--- START ---

(** Takes a method apart along its binds and case distinctions. *)
Ltac keeps_step :=
  lazymatch goal with
  | |- keeps _ _ (ret _) => apply keeps_ret
  | |- keeps _ _ throw => apply keeps_throw
  | |- keeps _ _ out_of_fuel => apply keeps_out_of_fuel
  | |- keeps _ _ (read _) => apply keeps_read
  | |- keeps _ _ (bind _ _) => apply keeps_bind; [|intros ?]
  | |- keeps _ _ (try_catch _ _) => apply keeps_try_catch
  | |- keeps _ _ (perform _) => apply keeps_perform
  | |- keeps _ _ (perform_all _) => apply keeps_perform_all
  | |- keeps _ _ (write _) => apply keeps_write
  | |- keeps _ _ (match ?x with _ => _ end) => destruct x eqn:?
  | |- keeps _ _ (if ?x then _ else _) => destruct x eqn:?
  end.

Lemma keeps_weaken {A} (I : Controller -> Prop) (phi psi : Effect -> Prop)
  (m : Exec A) :
  (forall e, phi e -> psi e) -> keeps I phi m -> keeps I psi m.
Proof.
  intros Himp Hm c r c' t HI Hrun.
  destruct (Hm _ _ _ _ HI Hrun) as [HI' Ht]. split; [done|].
  eapply Forall_impl; eauto.
Qed.

(** ** The synchronous methods, as equations *)

Lemma close_eq (c : Controller) :
  close c = Some (Normal tt, c,
                  match _pipWindow c with
                  | Some w => [window_close w]
                  | None => []
                  end).
Proof. unfold close, bind, read. simpl. by destruct (_pipWindow c). Qed.

Lemma resize_eq (width height : Z) (c : Controller) :
  resize width height c =
    Some (Normal tt, c,
          match _pipWindow c with
          | Some w => [window_resizeTo w width height]
          | None => []
          end).
Proof. unfold resize, bind, read. simpl. by destruct (_pipWindow c). Qed.

Lemma resizeBy_eq (deltaWidth deltaHeight : Z) (c : Controller) :
  resizeBy deltaWidth deltaHeight c =
    Some (Normal tt, c,
          match _pipWindow c with
          | Some w => [window_resizeBy w deltaWidth deltaHeight]
          | None => []
          end).
Proof. unfold resizeBy, bind, read. simpl. by destruct (_pipWindow c). Qed.

Lemma focusOpener_eq (env : Env) (c : Controller) :
  focusOpener env c =
    Some (Normal tt, c,
          match window env with
          | Some _ => [window_focus]
          | None => []
          end).
Proof. unfold focusOpener. by destruct (window env). Qed.

Lemma updateOptions_eq (options : OptionsLiteral) (c : Controller) :
  updateOptions options c =
    Some (Normal tt, with_options (spread (_options c) options) c, []).
Proof. reflexivity. Qed.

Lemma copyStylesToWindow_eq (env : Env) (w : Window) (c : Controller) :
  copyStylesToWindow env w c =
    Some (Normal tt, c, copyDocumentStylesToWindow_calls env w).
Proof. reflexivity. Qed.

Lemma dispose_eq (env : Env) (c : Controller) :
  dispose env c =
    Some (Normal tt, disposed c,
          match _pipWindow c with
          | Some w => [removeEventListener_pagehide w; window_close w]
          | None => []
          end ++
          if capability_present env then [removeEventListener_enter] else []).
Proof.
  unfold dispose, capability_present, bind, read. simpl.
  destruct (_pipWindow c); simpl;
    by destruct (isSupported env && documentPictureInPicture env).
Qed.

Lemma open_begin_eq (env : Env) (c : Controller) :
  open_begin env c =
    if capability_present env then
      match _pipWindow c with
      | Some w => Some (Normal (returned (Some w)), c, [])
      | None =>
          Some (Normal awaiting, c,
                [requestWindow
                   {| req_disallowReturnToOpener :=
                        opt_disallowReturnToOpener (_options c);
                      req_width := opt_width (_options c);
                      req_height := opt_height (_options c) |}])
      end
    else Some (Normal (returned None), c, []).
Proof.
  unfold open_begin, capability_present.
  destruct (isSupported env), (documentPictureInPicture env); simpl; try done.
  unfold bind, read. by destruct (_pipWindow c).
Qed.

(** ** What every method keeps

    The rules are stated once, for an invariant [I] that the two
    registry methods keep, that does not depend on the options, and that
    holds of the state [dispose] leaves. *)

Lemma write_write_bind {A} (f g : Controller -> Controller) (k : Exec A) c :
  bind (write f) (fun _ => bind (write g) (fun _ => k)) c = k (g (f c)).
Proof.
  unfold bind, write. by destruct (k (g (f c))) as [[[r c2] t2]|].
Qed.

Lemma write_bind {A} (f : Controller -> Controller) (k : Exec A) c :
  bind (write f) (fun _ => k) c = k (f c).
Proof. unfold bind, write. by destruct (k (f c)) as [[[r c2] t2]|]. Qed.

Lemma keeps_write_write_bind {A} I phi (f g : Controller -> Controller)
  (k : Exec A) :
  (forall c, I c -> I (g (f c))) -> keeps I phi k ->
  keeps I phi (bind (write f) (fun _ => bind (write g) (fun _ => k))).
Proof.
  intros Hfg Hk c r c' t HI. rewrite write_write_bind. apply Hk, Hfg, HI.
Qed.

Lemma keeps_on_frame I phi type listener :
  (forall h c, I c -> I (with_heap h c)) ->
  (forall m c, I c -> I (with_listeners m c)) ->
  keeps I phi (on type listener).
Proof. intros Hh Hm. unfold on. repeat keeps_step; auto. Qed.

Lemma keeps_off_frame I phi type listener :
  (forall h c, I c -> I (with_heap h c)) ->
  keeps I phi (off type listener).
Proof. intros Hh. unfold off. repeat keeps_step; auto. Qed.

Section keeps_methods.
Context (env : Env) (I : Controller -> Prop).
Hypothesis I_on : forall type listener,
  keeps I (fun e => action_effect env e = true) (on type listener).
Hypothesis I_off : forall type listener,
  keeps I (fun e => action_effect env e = true) (off type listener).
Hypothesis I_options : forall o c, I c -> I (with_options o c).
Hypothesis I_disposed : forall c, I c -> I (disposed c).

Lemma keeps_of_eq {A} (phi : Effect -> Prop) (m : Exec A) :
  (forall c, exists r t, m c = Some (r, c, t) /\ Forall phi t) ->
  keeps I phi m.
Proof.
  intros Heq c r c' t HI Hrun.
  destruct (Heq c) as (r0 & t0 & Hm & Ht). rewrite Hm in Hrun.
  by injection Hrun as <- <- <-.
Qed.

Lemma keeps_open_begin :
  keeps I (fun e => action_effect env e = true) (open_begin env).
Proof.
  apply keeps_of_eq. intros c. rewrite open_begin_eq.
  destruct (capability_present env) eqn:Hcap; [|by eauto].
  destruct (_pipWindow c); [by eauto|].
  eexists _, _. split; [done|]. constructor; [|done]. by simpl.
Qed.

Lemma keeps_dispose :
  keeps I (fun e => action_effect env e = true) (dispose env).
Proof.
  intros c r c' t HI. rewrite dispose_eq. intros [= <- <- <-].
  split; [by apply I_disposed|].
  apply Forall_app. split.
  - destruct (_pipWindow c); repeat constructor.
  - destruct (capability_present env) eqn:Hcap; repeat constructor.
    by simpl.
Qed.

Lemma keeps_run_action (a : Action) :
  keeps I (fun e => action_effect env e = true) (run_action env a).
Proof.
  destruct a; simpl.
  - apply I_on.
  - apply I_off.
  - apply keeps_bind; [apply keeps_open_begin | intros; apply keeps_ret].
  - apply keeps_of_eq. intros c. rewrite close_eq. eexists _, _.
    split; [done|]. destruct (_pipWindow c); repeat constructor.
  - apply keeps_of_eq. intros c. rewrite resize_eq. eexists _, _.
    split; [done|]. destruct (_pipWindow c); repeat constructor.
  - apply keeps_of_eq. intros c. rewrite resizeBy_eq. eexists _, _.
    split; [done|]. destruct (_pipWindow c); repeat constructor.
  - apply keeps_of_eq. intros c. rewrite focusOpener_eq. eexists _, _.
    split; [done|]. destruct (window env); repeat constructor.
  - apply keeps_of_eq. intros c. rewrite copyStylesToWindow_eq.
    eexists _, _. split; [done|].
    unfold copyDocumentStylesToWindow_calls. apply Forall_forall.
    intros e He. apply list_elem_of_In, in_map_iff in He as (el & <- & _).
    done.
  - unfold updateOptions. repeat keeps_step. auto.
  - apply keeps_dispose.
  - apply keeps_throw.
Qed.

Lemma keeps_run_actions (body : list Action) :
  keeps I (fun e => action_effect env e = true) (run_actions env body).
Proof.
  induction body as [|a body IH]; simpl.
  - apply keeps_ret.
  - apply keeps_bind; [apply keeps_run_action | intros _; apply IH].
Qed.

Lemma keeps_invoke (f : Callback) :
  keeps I (fun e => emit_effect env e = true) (invoke env f).
Proof.
  eapply keeps_weaken; [|apply keeps_run_actions].
  intros e He. unfold emit_effect. by rewrite He.
Qed.

Lemma keeps_emit_loop fuel type st r index :
  keeps I (fun e => emit_effect env e = true)
        (emit_loop fuel env type st r index).
Proof.
  revert index. induction fuel as [|fuel IH]; intros index; simpl;
    repeat keeps_step; try done;
    first [apply IH | apply keeps_invoke].
Qed.

Lemma keeps_emit fuel type :
  keeps I (fun e => emit_effect env e = true) (_emit fuel env type).
Proof. unfold _emit. repeat keeps_step. apply keeps_emit_loop. Qed.

Lemma keeps_handlePageHide fuel :
  (forall c, I c -> I (with_pipWindow None (with_isOpen false c))) ->
  keeps I (fun e => pagehide_effect env e = true) (_handlePageHide fuel env).
Proof.
  intros Hclosed. unfold _handlePageHide.
  apply keeps_write_write_bind; [done|].
  assert (Hemit : forall type,
    keeps I (fun e => pagehide_effect env e = true) (_emit fuel env type)).
  { intros type. eapply keeps_weaken; [|apply keeps_emit].
    intros e He. unfold pagehide_effect. by rewrite He. }
  repeat keeps_step; try done; try apply Hemit.
  eapply keeps_weaken; [|apply keeps_invoke].
  intros e He. unfold pagehide_effect. by rewrite He.
Qed.

Lemma keeps_handleEnter fuel w :
  (forall c, I c -> I (with_isOpen true (with_pipWindow (Some w) c))) ->
  keeps I (fun e => emit_effect env e = true) (_handleEnter fuel env w).
Proof.
  intros Hopened. unfold _handleEnter.
  apply keeps_write_write_bind; [done|].
  repeat keeps_step; apply keeps_emit.
Qed.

--- END ---

*What you are asked to do:*
In the material above, find the line containing "Lemma keeps_run_actions (body" and the line containing "Lemma keeps_emit_loop fuel", then write out exactly those two lines and every line between them, and nothing more.

*Response to the exercise:*
Lemma keeps_run_actions (body : list Action) :
  keeps I (fun e => action_effect env e = true) (run_actions env body).
Proof.
  induction body as [|a body IH]; simpl.
  - apply keeps_ret.
  - apply keeps_bind; [apply keeps_run_action | intros _; apply IH].
Qed.

Lemma keeps_invoke (f : Callback) :
  keeps I (fun e => emit_effect env e = true) (invoke env f).
Proof.
  eapply keeps_weaken; [|apply keeps_run_actions].
  intros e He. unfold emit_effect. by rewrite He.
Qed.

Lemma keeps_emit_loop fuel type st r index :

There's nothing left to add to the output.